Research proves, that emotion is the entry point to motivation, cognition, and attention. Establishing protocols and procedures for checking on students, evaluating their needs, and identifying when instructors can help is paramount. For younger students, educators can survey parents or guardians to learn about students’ needs and how much adult guidance and support students will have when they work remotely. For older students, instructors can survey students about demands outside of school and other pressures that may interfere with their success in class. Instructors who show students they care and who genuinely work to help students in need will have students who are motivated and engaged in their course.

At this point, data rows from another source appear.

Lemma initialize_keeps devices d2v (m : NvidiaDevicePlugin L) :
  socket (initialize flags devices d2v m) = socket m
  /\ resourceName (initialize flags devices d2v m) = resourceName m
  /\ withCachedDevices
       (withVDevices (withController (initialize flags devices d2v m) None) [])
       []
     = withCachedDevices (withVDevices (withController m None) []) [].
Proof.
  unfold initialize.
  destruct (String.eqb _ _), (enableLegacyPreferredFlag flags); cbn;
    try (repeat split; reflexivity);
    destruct (allocatePolicy m) eqn:E; cbn; rewrite ?E;
    repeat split; reflexivity.
Qed.

Lemma reset_initializeSession (out : Outside) s w :
  reset (initializeSession flags out s w).1 = reset s.
Proof.
  unfold reset, initializeSession. cbn [fst plugin].
  now rewrite (proj2 (proj2 (initialize_keeps _ _ _))).
Qed.

Lemma reset_tornDown s : tornDown (reset s).
Proof. repeat split. Qed.

Lemma cleanup_open s w (ch : nat) :
  stop s = Some ch ->
  ch ∉ closed w ->
  cleanup s w
  = Ok (reset s,
        {| fresh := fresh w; closed := ch :: closed w;
           did := did w ++ ledgerCleaning s ++ [CloseChannel ch] |}).
Proof.
  intros Hstop Hopen. unfold cleanup, ledgerCleaning. rewrite Hstop.
  destruct (vDeviceController (plugin s)); cbn [say closed fresh did];
    rewrite bool_decide_eq_false_2 by assumption;
    now rewrite <- ?app_assoc.
Qed.

Lemma worldOK_fresh w (k : nat) : worldOK w -> (fresh w + k)%nat ∉ closed w.
Proof.
  intros Hok Hin. unfold worldOK in Hok. rewrite Forall_forall in Hok.
  specialize (Hok _ Hin). lia.
Qed.
(** * Queue gateway, SQS provider and RabbitMQ provider: a shallow embedding

    The development follows three source files of the repository:
    - [queue.gateway.ts]   (class [QueueGateway]): the fan-out subscription
      multiplexer, module [Gateway] below;
    - [providers/sqs.provider.ts] (class [SqsProvider]): the polling adapter,
      module [Sqs];
    - [providers/rabbitmq.provider.ts] (class [RabbitMqProvider]): the
      event-driven adapter, module [RabbitMq].

    Around them: the gateway serving a sequence of requests ([GatewayRun]),
    the providers' [publish] and teardown ([SqsPublish],
    [RabbitMqLifecycle]), the error classes of [errors/queue.errors.ts]
    ([Errors]), the exception filter of
    [filters/websocket-exception.filter.ts] ([Filter]) and
    [QueueModule.forRoot] of [queue.module.ts] ([QueueModule]).

    JavaScript [Map] and [Set] iterate in insertion order, and the gateway
    iterates both, so they are lists in insertion order here ([JsMap],
    [JsSet]).  Plain objects used as string dictionaries (message attributes,
    AMQP headers) and the providers' maps, which are only looked up by key,
    are [gmap]s.  Promises are modelled by oracles: the outcome of an awaited
    call is an argument of the function that embeds the code after the
    [await].  Logger calls are kept only where a [catch] block consists of
    them. *)

From stdpp Require Import gmap strings list.

#[local] Set Warnings "-clear-no-such-hyp".

Open Scope string_scope.
Open Scope list_scope.

(** ** JavaScript [Set<string>] in insertion order *)
Module JsSet.

Abbreviation t := (list string) (only parsing).

Definition has (x : string) (s : t) : bool := bool_decide (x ∈ s).

(** [Set.prototype.add]: a new element goes last, a known one stays put. *)
Definition add (x : string) (s : t) : t := if has x s then s else s ++ [x].

(** [Set.prototype.delete]. *)
Definition delete (x : string) (s : t) : t := filter (λ y, y ≠ x) s.

End JsSet.

(** ** JavaScript [Map<string, V>] in insertion order *)
Module JsMap.

Abbreviation t V := (list (string * V)) (only parsing).

Fixpoint get {V} (k : string) (m : t V) : option V :=
  match m with
  | [] => None
  | (k', v) :: m' => if decide (k' = k) then Some v else get k m'
  end.

(** [Map.prototype.set]: an existing key keeps its position. *)
Fixpoint set {V} (k : string) (v : V) (m : t V) : t V :=
  match m with
  | [] => [(k, v)]
  | (k', v') :: m' =>
      if decide (k' = k) then (k, v) :: m' else (k', v') :: set k v m'
  end.

Fixpoint delete {V} (k : string) (m : t V) : t V :=
  match m with
  | [] => []
  | (k', v') :: m' =>
      if decide (k' = k) then m' else (k', v') :: delete k m'
  end.

Definition keys {V} (m : t V) : list string := m.*1.
Definition values {V} (m : t V) : list V := m.*2.

End JsMap.

(** ** [interfaces/queue]: the message handed to handlers *)
Record QueueMessage := {
  id : option string;
  body : string;
  attributes : option (gmap string string);
}.

#[global] Instance QueueMessage_eq_dec : EqDecision QueueMessage.
Proof. solve_decision. Defined.

(** How an awaited call or a call that may throw ended. *)
Inductive Outcome := Returned | Threw.

#[global] Instance Outcome_eq_dec : EqDecision Outcome.
Proof. solve_decision. Defined.

(** * The gateway ([QueueGateway]) *)
Module Gateway.

(** What the gateway does to the outside: events emitted on a client's
    socket and calls on the injected [QueueService] (the facade). *)
Inductive Effect :=
| EmitSubscribed (client queueName message : string)
| EmitUnsubscribed (client queueName message : string)
| EmitPublished (client queueName message : string)
| EmitMessage (client queueName : string) (message : QueueMessage)
| ServiceSubscribe (queueName : string)
| ServiceUnsubscribe (queueName : string)
| ServicePublish (queueName : string) (message : QueueMessage).

#[global] Instance Effect_eq_dec : EqDecision Effect.
Proof. solve_decision. Defined.

(** The two private maps.  A value of [queueHandlers] is the closure built
    in [handleSubscribe]; it captures only [queueName] and [this], so the
    map is determined by its key set. *)
Record State := {
  clientSubscriptions : JsMap.t JsSet.t;
  queueHandlers : gset string;
}.

Definition initial : State :=
  {| clientSubscriptions := []; queueHandlers := ∅ |}.

Definition with_subscriptions (st : State) (cs : JsMap.t JsSet.t) : State :=
  {| clientSubscriptions := cs; queueHandlers := queueHandlers st |}.

Definition with_handlers (st : State) (hs : gset string) : State :=
  {| clientSubscriptions := clientSubscriptions st; queueHandlers := hs |}.

(** [handleConnection] *)
Definition handleConnection (st : State) (client : string) : State :=
  with_subscriptions st (JsMap.set client [] (clientSubscriptions st)).

(** [Array.from(this.clientSubscriptions.values()).some(q => q.has(queueName))] *)
Definition hasSubscribers (st : State) (queueName : string) : bool :=
  existsb (JsSet.has queueName) (JsMap.values (clientSubscriptions st)).

(** [unsubscribeFromQueue], up to the call of [queueService.unsubscribe];
    the [then]/[catch] callbacks of that promise are [unsubscribeSettled]. *)
Definition unsubscribeFromQueue (st : State) (client queueName : string)
  : State * list Effect :=
  match JsMap.get client (clientSubscriptions st) with
  | None => (st, [])
  | Some subscriptions =>
      if negb (JsSet.has queueName subscriptions) then (st, [])
      else
        let st' :=
          with_subscriptions st
            (JsMap.set client (JsSet.delete queueName subscriptions)
               (clientSubscriptions st)) in
        if negb (hasSubscribers st' queueName)
        then (st', [ServiceUnsubscribe queueName])
        else (st', [])
  end.

(** The callbacks attached to [queueService.unsubscribe(queueName)]:
    [then] deletes the handler, [catch] only logs. *)
Definition unsubscribeSettled (st : State) (queueName : string)
    (result : Outcome) : State :=
  match result with
  | Returned => with_handlers st (queueHandlers st ∖ {[queueName]})
  | Threw => st
  end.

Course content and design:

When transitioning to a hybrid learning environment, instructors must evaluate their content and curricula to determine what is most essential for students to learn. Many educational institutions have found that “less is more” when looking at what content needs to be delivered synchronously and how it needs to be delivered. Once instructors establish the enduring understandings, they can use backward design principles to plan their course and lessons with the end in mind. Once educators have their final destination in mind, they can create the final assessment for the unit that will measure if the students successfully reached the learning goals. Instructors can then think critically about what students need along the way to reach the end goal. What will need to be covered in each lesson? What readings/videos will need to be shared? What practice activities, assignments, discussions will students need to complete?

As educational institutions transition to hybrid models, they have the opportunity to reimagine education and build a learning environment that incorporates all of the dimensions of a quality learning experience. Schools and institutions of higher education can create strong learning communities focused on core concepts and centred on solving real-time problems. Students will gain valuable life skills, preparing them to positively contribute to their communities and to be successful in their future work.

By implementing new strategies, educators are contributing to the collective experience of hybrid learning and to the science of teaching. Instructors should, therefore, find ways to document their own learning and reflect on their professional practice. Reflecting through a private journal or public blog on the teaching practices educators implement will ensure that the educational profession continues to move forward during these unprecedented times.